Saved data entries
>>>

(* ===== verification/Config.v ===== *)
(** * [internal/config/config.go]: the configuration

    The scalar types with their decoders, the defaults, loading and validation.
    The YAML decoder and the file system are outside the sources: a YAML node is
    its tag and its text, and [Load] takes the two of them as arguments.
    Durations are nanoseconds, sizes bytes, both 64 bits wide. *)
From S2P Require Import Prelude Utf8 GoBytes NetUrl GoNum.

(** ** Durations and sizes *)

Record Node : Type := { Tag : bytes; Value : bytes }.

(** A configuration error, by what it complains about. *)
Inductive config_error : Type :=
| invalid_duration | invalid_byte_size | unknown_suffix
| read_failed | parse_failed
| base_url_required | base_url_invalid | redis_addr_required | redis_timeout_positive | session_ttl_positive
| page_size_positive | cache_ttl_positive | workers_positive | max_pending_positive | max_request_body_positive.

Definition Duration_UnmarshalYAML (node : Node) : result config_error Z :=
  if bool_decide (Tag node = str "!!int") then
    match ParseInt (Value node) with
    | None => Err invalid_duration
    | Some secs => Ok (wrap64 (secs * 1000000000))
    end
  else
    match ParseDuration (TrimSpace (Value node)) with
    | None => Err invalid_duration
    | Some v => Ok v
    end.

(** [strings.ToUpper] as far as a suffix can tell: besides the ASCII letters, the
    dotless i and the long s are the runes with an ASCII upper case. *)
Fixpoint ToUpper (s : bytes) : bytes :=
  match s with
  | 196 :: 177 :: s' => 73 :: ToUpper s'
  | 197 :: 191 :: s' => 83 :: ToUpper s'
  | c :: s' => (if (97 <=? c) && (c <=? 122) then c - 32 else c) :: ToUpper s'
  | [] => []
  end.

(** The loop over [i]. *)
Fixpoint split_number (s : bytes) : bytes * bytes :=
  match s with
  | c :: s' => if is_digit c || (c =? 46) then let '(n, r) := split_number s' in (c :: n, r) else ([], s)
  | [] => ([], [])
  end.

(** The multiplier as a power of two. *)
Definition size_suffixes : list (bytes * Z) := [
  (str "", 0); (str "B", 0); (str "K", 10); (str "KB", 10); (str "KIB", 10);
  (str "M", 20); (str "MB", 20); (str "MIB", 20); (str "G", 30); (str "GB", 30); (str "GIB", 30);
  (str "T", 40); (str "TB", 40); (str "TIB", 40)].
Definition size_mult (suffix : bytes) : option Z :=
  snd <$> find (λ p, bool_decide (p.1 = suffix)) size_suffixes.
#[global] Arguments size_mult : simpl never.

Section bytesize.
(** What the platform's conversion of a double outside the int64 range gives. *)
Context (out_of_range : fl → Z).

Definition to_int64 (f : fl) : Z := if ftrunc f <? 2 ^ 63 then ftrunc f else out_of_range f.

Definition ByteSize_UnmarshalYAML (node : Node) : result config_error Z :=
  if bool_decide (Tag node = str "!!int") then
    match ParseInt (Value node) with
    | None => Err invalid_byte_size
    | Some v => Ok v
    end
  else
    let s := ToUpper (TrimSpace (Value node)) in
    let '(numStr, rest) := split_number s in
    match numStr with
    | [] => Err invalid_byte_size
    | _ =>
      match size_mult (TrimSpace rest) with
      | None => Err unknown_suffix
      | Some j =>
        match ParseFloat numStr with
        | None => Err invalid_byte_size
        | Some f => Ok (to_int64 {| fm := fm f; fe := fe f + j |})
        end
      end
    end.
End bytesize.

(** ** The configuration *)

Record Server : Type := { Listen : bytes }.
Record Upstream : Type := { BaseURL : bytes }.
Record Redis : Type := { Addr : bytes; DB : Z; Timeout : Z }.
Record Session : Type := { Session_TTL : Z }.
Record ResponseCache : Type := { PageSize : Z; Cache_TTL : Z; Workers : Z; MaxPendingPages : Z }.
Record Limits : Type := { MaxRequestBody : Z }.
Record Logging : Type := { Level : bytes }.

Record Config : Type := {
  server : Server;
  upstream : Upstream;
  redis_ : Redis;
  session_ : Session;
  response_cache : ResponseCache;
  limits : Limits;
  logging : Logging;
}.

Definition second : Z := 1000000000.

Definition Default : Config := {|
  server := {| Listen := str ":8080" |};
  upstream := {| BaseURL := [] |};
  redis_ := {| Addr := str "127.0.0.1:6379"; DB := 0; Timeout := 2 * second |};
  session_ := {| Session_TTL := 168 * 3600 * second |};
  response_cache := {| PageSize := Z.shiftl 4 20; Cache_TTL := 30 * 60 * second; Workers := 4; MaxPendingPages := 8 |};
  limits := {| MaxRequestBody := Z.shiftl 32 20 |};
  logging := {| Level := str "info" |};
|}.

(** [None] is success; the first check that fails reports. *)
Definition Validate (c : Config) : option config_error :=
  if bool_decide (TrimSpace (BaseURL (upstream c)) = []) then Some base_url_required
  else if match Parse (BaseURL (upstream c)) with
    | None => true
    | Some u => bool_decide (Scheme u ≠ str "http" ∧ Scheme u ≠ str "https") || bool_decide (Host u = [])
    end then Some base_url_invalid
  else if bool_decide (TrimSpace (Addr (redis_ c)) = []) then Some redis_addr_required
  else if Timeout (redis_ c) <=? 0 then Some redis_timeout_positive
  else if Session_TTL (session_ c) <=? 0 then Some session_ttl_positive
  else if PageSize (response_cache c) <=? 0 then Some page_size_positive
  else if Cache_TTL (response_cache c) <=? 0 then Some cache_ttl_positive
  else if Workers (response_cache c) <=? 0 then Some workers_positive
  else if MaxPendingPages (response_cache c) <=? 0 then Some max_pending_positive
  else if MaxRequestBody (limits c) <=? 0 then Some max_request_body_positive
  else None.

Section load.
(** [os.ReadFile] and [yaml.Unmarshal] into an existing configuration. *)
Context (ReadFile : bytes → option bytes) (Unmarshal : bytes → Config → option Config).

Definition Load (path : bytes) : result config_error Config :=
  match ReadFile path with
  | None => Err read_failed
  | Some raw =>
    match Unmarshal raw Default with
    | None => Err parse_failed
    | Some cfg => match Validate cfg with Some e => Err e | None => Ok cfg end
    end
  end.
End load.

(** ** Facts *)

(** What the components rely on. *)
Record valid (c : Config) : Prop := {
  valid_url : ∃ u, Parse (BaseURL (upstream c)) = Some u ∧ (Scheme u = str "http" ∨ Scheme u = str "https") ∧ Host u ≠ [];
  valid_timeout : 0 < Timeout (redis_ c);
  valid_session : 0 < Session_TTL (session_ c);
  valid_page : 0 < PageSize (response_cache c);
  valid_cache : 0 < Cache_TTL (response_cache c);
  valid_workers : 0 < Workers (response_cache c);
  valid_pending : 0 < MaxPendingPages (response_cache c);
  valid_limit : 0 < MaxRequestBody (limits c);
}.

Lemma Validate_valid c : Validate c = None → valid c.
Proof.
  unfold Validate. case_bool_decide; [done|].
  destruct (match Parse _ with None => true | Some u => _ end) eqn:Eu; [done|]. case_bool_decide; [done|].
  repeat (match goal with |- context [?a <=? 0] => destruct (Z.leb_spec a 0); [done|] end). intros _.
  split; try lia. destruct (Parse _) as [u|]; [|done]. apply orb_false_iff in Eu as [Es%bool_decide_eq_false Eh%bool_decide_eq_false].
  exists u. split; [done|]. split; [|done]. destruct (decide (Scheme u = str "http")), (decide (Scheme u = str "https")); tauto.
Qed.

Lemma Load_valid ReadFile Unmarshal path c : Load ReadFile Unmarshal path = Ok c → valid c.
Proof.
  unfold Load. destruct (ReadFile path) as [raw|]; [|done]. destruct (Unmarshal raw Default) as [c'|]; [|done].
  destruct (Validate c') as [e|] eqn:E; [done|]. intros [= <-]. by apply Validate_valid.
Qed.

Lemma ToUpper_digits ds s : Forall (λ c, is_digit c = true) ds → ToUpper (ds ++ s) = ds ++ ToUpper s.
Proof.
  induction 1 as [|c ds Hc Hds IH]; [done|]. unfold is_digit in Hc. cbn [app].
  assert (∀ t, ToUpper (c :: t) = c :: ToUpper t) as E; [|by rewrite E, IH].
  intros t. destruct (decide (c < 128)) as [Hl|]; [|lia].
  assert (ToUpper (c :: t) = (if (97 <=? c) && (c <=? 122) then c - 32 else c) :: ToUpper t) as ->.
  { clear IH Hds. cbn [ToUpper]. repeat (case_match; try lia; try reflexivity). }
  by bfalse ((97 <=? c) && (c <=? 122)).
Qed.

Lemma split_number_digits ds s : Forall (λ c, is_digit c = true) ds → no_digits s → split_number (ds ++ s) = (ds, s).
Proof.
  intros Hds Hs. induction Hds as [|c ds Hc Hds IH]; cbn.
  - destruct Hs as [|c s Hc Hs]; [done|]. cbn. rewrite orb_comm in Hc. by rewrite Hc.
  - by rewrite Hc, IH.
Qed.

Lemma Itoa_is_digits n : 0 <= n < 2 ^ 63 → Forall (λ c, is_digit c = true) (Itoa n) ∧ Itoa n ≠ [] ∧
  digits_value 0 (Itoa n) = Some n.
Proof.
  intros Hn. destruct (Itoa_digits n) as (c&t&E&Hd&Hv&_); [lia|]. split_and!; [|by rewrite E|done].
  eapply Forall_impl; [exact Hd|]. intros x Hx. cbn in Hx. unfold is_digit. lia.
Qed.

Lemma ParseFloat_integer n : 0 <= n < 2 ^ 53 →
  ∃ f, ParseFloat (Itoa n) = Some f ∧ fe f <= 0 ∧ fm f = n * 2 ^ (- fe f).
Proof.
  intros Hn. destruct (Itoa_is_digits n) as (Hd&Hne&Hv); [lia|]. destruct (rnd_integer n Hn) as (f&Ef&He&Hm).
  exists f. split; [|done]. unfold ParseFloat, Cut.
  assert (IndexByte (Itoa n) 46 = None) as ->.
  { apply IndexByte_None. rewrite Forall_forall in Hd. intros Hin%Hd. done. }
  cbn [default]. rewrite app_nil_r. destruct (Itoa n); [done|]. rewrite Hv. exact Ef.
Qed.

(** Scaling by a power of two and truncating is exact. *)
Lemma ftrunc_scaled n f j : 0 <= j → fe f <= 0 → fm f = n * 2 ^ (- fe f) →
  ftrunc {| fm := fm f; fe := fe f + j |} = n * 2 ^ j.
Proof.
  intros Hj He Hm. unfold ftrunc. cbn [fm fe]. rewrite Hm. destruct (Z.ltb_spec (fe f + j) 0).
  - replace (- fe f) with (j + - (fe f + j)) by lia. rewrite Z.pow_add_r, Z.mul_assoc by lia.
    by rewrite Z.div_mul by (apply Z.pow_nonzero; lia).
  - rewrite <-Z.mul_assoc, <-Z.pow_add_r by lia. do 2 f_equal. lia.
Qed.

Lemma size_mult_spec u j : size_mult u = Some j → no_digits u ∧ TrimSpace u = u ∧ 0 <= j <= 40.
Proof.
  unfold size_mult. intros ([u' j']&Hf&->)%fmap_Some. apply find_some in Hf as [Hin Eu].
  apply bool_decide_eq_true in Eu. cbn in Eu. subst u'.
  assert (Forall (λ p, no_digits p.1 ∧ TrimSpace p.1 = p.1 ∧ 0 <= p.2 <= 40) size_suffixes) as HF.
  { apply (bool_decide_unpack _). vm_compute. exact I. }
  rewrite Forall_forall in HF. by apply (HF (u, j')), list_elem_of_In.
Qed.

(** A duration string has no white space around it. *)
Lemma unit_last u k : unit_of u = Some k → ∃ t b, u = t ++ [b] ∧ 0x21 <= b < 0x80.
Proof.
  unfold unit_of. intros ([u' k']&Hf&->)%fmap_Some. apply find_some in Hf as [Hin Eu].
  apply bool_decide_eq_true in Eu. cbn in Eu. subst u'.
  assert (forallb (λ p, match last p.1 with Some b => (0x21 <=? b) && (b <? 0x80) | None => false end) unitMap = true)
    as HF by by vm_compute.
  rewrite forallb_forall in HF. specialize (HF (u, k') Hin). cbn [fst] in HF.
  destruct u as [|b t _] using rev_ind; [done|]. exists t, b. split; [done|]. rewrite last_snoc in HF. lia.
Qed.

Lemma render_terms_trim ts : terms_ok ts → ts ≠ [] → total ts < 2 ^ 63 → TrimSpace (render_terms ts) = render_terms ts.
Proof.
  intros Hts Hne Hb. apply TrimSpace_visible.
  - destruct ts as [|[n u] ts']; [done|]. pose proof (at_number_terms _ Hts (Z.lt_le_incl _ _ Hb)) as Ha.
    apply Forall_cons in Hts as [[Hn [k Hk]] Hts]. destruct (unit_of_spec u k Hk) as (_&_&?).
    pose proof (total_nonneg ts' Hts). rewrite (total_cons n u k) in Hb by done.
    destruct (Itoa_head n) as (c&t&E&Hc&_); [nia|]. unfold render_terms in *. rewrite bind_cons, E.
    eexists _, _. split; [done|]. unfold is_digit in Hc. lia.
  - destruct ts as [|[n u] ts' _] using rev_ind; [done|]. apply Forall_app in Hts as [_ [_ [k Hk]]%Forall_inv].
    destruct (unit_last u k Hk) as (t&b&->&Hb'). exists b, (render_terms ts' ++ Itoa n ++ t). split; [|done].
    unfold render_terms. rewrite bind_app, bind_cons. cbn. rewrite app_nil_r. by norm_app.
Qed.

(** ** Properties *)

(** [C39] Durations: a plain number [n] is read as [n] seconds modulo 2^64
    nanoseconds, which is exact precisely up to 9223372036 seconds and wraps
    silently beyond; a Go duration string made of numbers and units, whatever
    its tag, is read as their sum. *)
Theorem Duration_values n ts tag : - 2 ^ 63 <= n < 2 ^ 63 →
  terms_ok ts → ts ≠ [] → total ts < 2 ^ 63 → tag ≠ str "!!int" →
  (∃ d, Duration_UnmarshalYAML {| Tag := str "!!int"; Value := Itoa n |} = Ok d ∧
    (d = n * second ↔ - 9223372036 <= n <= 9223372036) ∧ (d - n * second) mod 2 ^ 64 = 0) ∧
  Duration_UnmarshalYAML {| Tag := tag; Value := render_terms ts |} = Ok (total ts).
Proof.
  intros Hn Hts Hne Ht Htag. split.
  - exists (wrap64 (n * second)). unfold Duration_UnmarshalYAML. rewrite bool_decide_true by done. cbn [Value].
    rewrite ParseInt_Itoa by done. unfold second. split_and!; [done| |].
    + split; [|intros ?; apply wrap64_id; lia]. intros E. pose proof (wrap64_range (n * 1000000000)). lia.
    + unfold wrap64. rewrite <-Zminus_mod_idemp_r, <-Zminus_mod_idemp_l. Z.div_mod_to_equations. lia.
  - unfold Duration_UnmarshalYAML. cbn [Tag Value]. rewrite bool_decide_false by done.
    rewrite render_terms_trim by done. by rewrite (proj1 (ParseDuration_terms ts Hts Hne Ht)).
Qed.

Lemma Duration_values_witness :
  (∃ d, Duration_UnmarshalYAML {| Tag := str "!!int"; Value := Itoa 18446744074 |} = Ok d ∧
    (d = 18446744074 * second ↔ - 9223372036 <= 18446744074 <= 9223372036) ∧ (d - 18446744074 * second) mod 2 ^ 64 = 0) ∧
  Duration_UnmarshalYAML {| Tag := str "!!str"; Value := str "1h30m" |} = Ok 5400000000000.
Proof.
  apply (Duration_values 18446744074 [(1, str "h"); (30, str "m")] (str "!!str")).
  - lia.
  - repeat constructor; try lia; vm_compute; eauto.
  - done.
  - vm_compute. reflexivity.
  - done.
Defined.

(** Sizes: a whole number below 2^53 followed by any of the binary suffixes,
    in upper or lower case, is read as exactly that many bytes although the
    product is computed in floating point, as long as it fits an int64. *)
Lemma ByteSize_exact oor n sfx j : 0 <= n < 2 ^ 53 → Forall (λ c, is_alpha c = true) sfx →
  size_mult (ToUpper sfx) = Some j → n * 2 ^ j < 2 ^ 63 →
  ByteSize_UnmarshalYAML oor {| Tag := str "!!str"; Value := Itoa n ++ sfx |} = Ok (n * 2 ^ j).
Proof.
  intros Hn Hs Hj Hb. destruct (Itoa_is_digits n) as (Hd&Hne&_); [lia|].
  destruct (size_mult_spec _ _ Hj) as (Hnd&Htrim&Hjr). destruct (ParseFloat_integer n Hn) as (f&Ef&He&Hm).
  unfold ByteSize_UnmarshalYAML. rewrite bool_decide_false by done. cbn [Value].
  assert (TrimSpace (Itoa n ++ sfx) = Itoa n ++ sfx) as ->.
  { apply TrimSpace_visible.
    - destruct (Itoa n) as [|c t]; [done|]. exists c, (t ++ sfx). split; [done|]. apply Forall_inv in Hd.
      unfold is_digit in Hd. lia.
    - destruct sfx as [|b t _] using rev_ind.
      + rewrite app_nil_r. destruct (Itoa n) as [|b t _] using rev_ind; [done|]. exists b, t. split; [done|].
        apply Forall_app in Hd as [_ Hd%Forall_inv]. unfold is_digit in Hd. lia.
      + exists b, (Itoa n ++ t). split; [by rewrite app_assoc|]. apply Forall_app in Hs as [_ Hs%Forall_inv].
        unfold is_alpha in Hs. lia. }
  rewrite ToUpper_digits, split_number_digits, Htrim, Hj by done. destruct (Itoa n) as [|c t] eqn:En; [done|].
  rewrite Ef. unfold to_int64. rewrite (ftrunc_scaled n) by (done || lia). by btrue (n * 2 ^ j <? 2 ^ 63).
Qed.

(** ** Worked instances *)
Example size_ex : ByteSize_UnmarshalYAML (λ _, 0) {| Tag := str "!!float"; Value := str "1.5" |} = Ok 1
  ∧ ByteSize_UnmarshalYAML (λ _, 0) {| Tag := str "!!str"; Value := str " .5 kb " |} = Ok 512
  ∧ ByteSize_UnmarshalYAML (λ _, 0) {| Tag := str "!!str"; Value := str "4 X" |} = Err unknown_suffix
  ∧ ByteSize_UnmarshalYAML (λ _, 0) {| Tag := str "!!str"; Value := str "-4K" |} = Err invalid_byte_size
  ∧ ByteSize_UnmarshalYAML (λ _, 0) {| Tag := str "!!int"; Value := str "-4" |} = Ok (-4).
Proof. vm_compute. done. Qed.
Example default_invalid : Validate Default = Some base_url_required.
Proof. vm_compute. reflexivity. Qed.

<<<

Beginning with the first line above, could you copy every line exactly, up to and including the one with "match ParseDuration (TrimSpace"?

▶ OUTPUT BELOW
(* ===== verification/Config.v ===== *)
(** * [internal/config/config.go]: the configuration

    The scalar types with their decoders, the defaults, loading and validation.
    The YAML decoder and the file system are outside the sources: a YAML node is
    its tag and its text, and [Load] takes the two of them as arguments.
    Durations are nanoseconds, sizes bytes, both 64 bits wide. *)
From S2P Require Import Prelude Utf8 GoBytes NetUrl GoNum.

(** ** Durations and sizes *)

Record Node : Type := { Tag : bytes; Value : bytes }.

(** A configuration error, by what it complains about. *)
Inductive config_error : Type :=
| invalid_duration | invalid_byte_size | unknown_suffix
| read_failed | parse_failed
| base_url_required | base_url_invalid | redis_addr_required | redis_timeout_positive | session_ttl_positive
| page_size_positive | cache_ttl_positive | workers_positive | max_pending_positive | max_request_body_positive.

Definition Duration_UnmarshalYAML (node : Node) : result config_error Z :=
  if bool_decide (Tag node = str "!!int") then
    match ParseInt (Value node) with
    | None => Err invalid_duration
    | Some secs => Ok (wrap64 (secs * 1000000000))
    end
  else
    match ParseDuration (TrimSpace (Value node)) with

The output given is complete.